Composite material for tunnel concrete

Technical Field

The invention belongs to the technical field of concrete; relates to a composite material for tunnel concrete.

Background

Concrete materials are the most widely used engineering materials in the world. Concrete is the most complex composite material manufactured by a simple process and has characteristics of multiple phases, multiple scales, non-homogeneity, time-varying and the like. The thermodynamic metastable state affects the volume stability, and concrete is easy to break or destroy homophase continuity or heterogeneous bonding under the action of self deformation, shrinkage and load. In addition, concrete is typically a brittle material with low tensile strength, poor deformability and susceptibility to cracking. The existence of cracks can weaken the integrity and the bearing capacity of a structure, influence the safety, the applicability and the durability, cause potential safety hazards and become a common quality problem in engineering. Particularly, with the increase in size and complexity of infrastructure, the extreme end of service environment, the coupling of multiple factors, and the increasing expansion of application fields, these problems become more and more acute and face many new challenges.
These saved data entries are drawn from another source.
(* ===== verification/DiskRules.v ===== *)
(** Reasoning about the disk of HostDisk.v: triples with an invariant of every state that
    is passed through, and what [copyFile], [applyDACL] and [ProtectTree] guarantee
    whatever the machine answers. *)

From S2P Require Import Prelude GoStrings GoBytes GoErrors Acl AppSave HostDisk.

#[local] Set Default Proof Using "Type*".

Section Rules.
Context {SD : Type} `{WI : !Windows SD} (ask : nat -> answer).

Abbreviation D := HostDisk.D.

(** ** Triples

    From a disk with [P], the command passes through states with [I] only, and ends with
    [Q] when it succeeds and with [E] when it does not. *)
Definition through (I : files -> Prop) (st st' : state) : Prop :=
  exists new, seen st' = new ++ seen st /\ Forall I (now st' :: new).

Definition triple {A} (I P : files -> Prop) (m : D A) (Q : A -> files -> Prop) (E : files -> Prop) : Prop :=
  forall st, I (now st) -> P (now st) ->
  let '(r, st') := m st in
  through I st st' /\ match r with Ok a => Q a (now st') | Err _ => E (now st') end.

Lemma through_refl I st : I (now st) -> through I st st.
Proof. intros Hi. exists []. split; [done|]. by repeat constructor. Qed.

Lemma through_trans I st1 st2 st3 : through I st1 st2 -> through I st2 st3 -> through I st1 st3.
Proof.
  intros (n1 & H1 & [_ Hf1]%Forall_cons) (n2 & H2 & [Hn Hf2]%Forall_cons). exists (n2 ++ n1).
  rewrite H2, H1, app_assoc. split; [done|]. constructor; [done|]. by apply Forall_app.
Qed.

Lemma through_now I st st' : through I st st' -> I (now st').
Proof. by intros (new & _ & [? _]%Forall_cons). Qed.

Lemma through_impl (I J : files -> Prop) st st' : (forall d, I d -> J d) -> through I st st' -> through J st st'.
Proof. intros HIJ (new & Hs & Hf). exists new. split; [done|]. by eapply Forall_impl. Qed.

Lemma through_leave I d st : I (now st) -> I d -> through I st (leave d st).
Proof. intros Hn Hd. exists [d]. split; [done|]. by repeat constructor. Qed.

Lemma triple_ret {A} I P (a : A) E : triple I P (mret a : D A) (fun _ => P) E.
Proof. intros st HI HP. split; [by apply through_refl|done]. Qed.

Lemma triple_bind {A B} I P (m : D A) Q (f : A -> D B) R E :
  triple I P m Q E -> (forall a, triple I (Q a) (f a) R E) -> triple I P (m ≫= f) R E.
Proof.
  intros Hm Hf st HI HP. specialize (Hm st HI HP). unfold mbind, d_bind.
  destruct (m st) as [[a|e] st1]; destruct Hm as [HI' HQ]; [|by split].
  specialize (Hf a st1 (through_now _ _ _ HI') HQ). destruct (f a st1) as [r st2]. destruct Hf as [H2 HR].
  split; [by eapply through_trans|done].
Qed.

Lemma triple_weaken {A} (I P P' E E' : files -> Prop) (m : D A) (Q Q' : A -> files -> Prop) :
  triple I P m Q E -> (forall d, P' d -> P d) -> (forall a d, Q a d -> Q' a d) -> (forall d, E d -> E' d) ->
  triple I P' m Q' E'.
Proof.
  intros Hm HP HQ HE st HI Hst. specialize (Hm st HI (HP _ Hst)). destruct (m st) as [[a|e] st'];
    (split; [by apply Hm|]); [by apply HQ, Hm|by apply HE, Hm].
Qed.

Lemma triple_error {A} (I P E E' : files -> Prop) (m : D A) Q :
  triple I P m Q E -> (forall d, E d -> E' d) -> triple I P m Q E'.
Proof. intros Hm HE. by eapply triple_weaken. Qed.

(** A stronger invariant is also known at the end. *)
Lemma triple_stronger {A} (I J P : files -> Prop) (m : D A) Q E :
  triple J P m Q E -> (forall d, P d -> I d -> J d) -> (forall d, J d -> I d) ->
  triple I P m (fun a d => Q a d /\ J d) (fun d => E d /\ J d).
Proof.
  intros Hm HP HJ st HI Hst. specialize (Hm st (HP _ Hst HI) Hst). destruct (m st) as [r st']. destruct Hm as [Ht Hr].
  split; [by eapply through_impl|]. apply through_now in Ht. by destruct r.
Qed.

(** From each single disk it starts from. *)
Lemma triple_from {A} (I P : files -> Prop) (m : D A) Q E :
  (forall d0, I d0 -> P d0 -> triple I (fun d => d = d0) m Q E) -> triple I P m Q E.
Proof. intros Hm st HI HP. by apply (Hm (now st)). Qed.

Lemma triple_wrap {A} I P msg (m : D A) Q E : triple I P m Q E -> triple I P (wrap msg m) Q E.
Proof. intros Hm st HI HP. specialize (Hm st HI HP). unfold wrap. by destruct (m st) as [[a|e] st']. Qed.

Lemma triple_lift {A} (I P : files -> Prop) (r : result error A) :
  triple I P (lift_d r) (fun a d => P d /\ r = Ok a) P.
Proof. intros st HI HP. unfold lift_d. destruct r; (split; [by apply through_refl|done]). Qed.

Lemma triple_known {A} (I P : files -> Prop) (K : Prop) (m : D A) Q E :
  (K -> triple I P m Q E) -> triple I (fun d => P d /\ K) m Q E.
Proof. intros Hm st HI [HP HK]. by apply Hm. Qed.

Lemma triple_call {A} (I P : files -> Prop) all some (Q : A -> files -> Prop) (E : files -> Prop) :
  (forall d, I d -> P d -> E d /\ match all d with Ok (a, d') => I d' /\ Q a d' | Err _ => True end /\
     forall n, I (some n d) /\ E (some n d)) ->
  triple I P (call ask all some) Q E.
Proof.
  intros Hc st HI HP. destruct (Hc _ HI HP) as (H1 & H2 & H3). unfold call.
  destruct (ask (calls st)) as [|e|n e].
  - destruct (all (now st)) as [[a d']|e]; [destruct H2|]; split; try done; by apply through_leave.
  - split; [by apply through_leave|done].
  - destruct (H3 n). split; [by apply through_leave|done].
Qed.

(** A call that does all or nothing. *)
Lemma triple_call_whole {A} (I P : files -> Prop) all (Q : A -> files -> Prop) (E : files -> Prop) :
  (forall d, I d -> P d -> E d /\ match all d with Ok (a, d') => I d' /\ Q a d' | Err _ => True end) ->
  triple I P (call ask all nothing) Q E.
Proof.
  intros Hc. apply triple_call. intros d Hi Hp. by destruct (Hc d Hi Hp).
Qed.

Lemma triple_close (I P Q E : files -> Prop) (m : D unit) :
  triple I P m (fun _ => Q) E -> (forall d, Q d -> E d) -> triple I P (then_close ask m) (fun _ => Q) E.
Proof.
  intros Hm HQE st HI HP. specialize (Hm st HI HP). unfold then_close.
  assert (forall R : files -> Prop, triple I R (file_Close ask) (fun _ => R) R) as Hc.
  { intros R. apply triple_call_whole. by intros d Hi Hr. }
  destruct (m st) as [[[]|e] st1]; destruct Hm as [HI' HQ].
  - specialize (Hc Q st1 (through_now _ _ _ HI') HQ). destruct (file_Close ask st1) as [[[]|e] st2]; destruct Hc as [H1 H2];
      (split; [by eapply through_trans|auto]).
  - specialize (Hc E st1 (through_now _ _ _ HI') HQ). destruct (file_Close ask st1) as [[[]|e'] st2]; destruct Hc as [H1 H2];
      (split; [by eapply through_trans|done]).
Qed.
End Rules.

(** ** Single calls *)

Section Calls.
Context {SD : Type} `{WI : !Windows SD} `{WL : !WindowsLaws SD} (ask : nat -> answer).

(** What a disk still has of another one, but for the file [k]: everything; and beyond
    that only new directories. *)
Definition kept (k : string) (d0 d : files) : Prop :=
  (forall q n, q <> k -> d0 !! q = Some n -> d !! q = Some n) /\
  (forall q n, q <> k -> d0 !! q = None -> d !! q = Some n -> n_dir n = true).

Lemma kept_refl k d : kept k d d.
Proof. split; [done|]. intros q n _ H1 H2. congruence. Qed.

Lemma kept_same k d0 d d' : kept k d0 d -> (forall q, q <> k -> d' !! q = d !! q) -> kept k d0 d'.
Proof. intros [H1 H2] Hd. split; intros q n Hq; rewrite Hd by done; eauto. Qed.

Lemma kept_mkdir k d0 d j p : kept k d0 d -> kept k d0 (win_mkdir j d p).
Proof.
  intros [H1 H2]. split; intros q n Hq H0.
  - by apply wl_mkdir, H1.
  - destruct (d !! q) as [n'|] eqn:Hd.
    + intros Hn. rewrite (wl_mkdir _ _ _ _ _ Hd) in Hn. injection Hn as <-. by eapply H2.
    + intros Hn. by apply (wl_mkdir_new _ _ _ _ _ Hd Hn).
Qed.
High-performance and multifunctional concrete becomes an effective way for promoting the sustainable development of concrete and the structure thereof. The high-performance multifunctional concrete not only has excellent processing, mechanical and durable performances required by structural materials, but also has the multifunctional characteristics of self-perception, self-repairing, self-adjustment and the like. The safety, comfort and durability of the civil engineering structure can be effectively improved by utilizing the high-performance multifunctional concrete, and the harmony between the civil engineering structure and the environment is kept.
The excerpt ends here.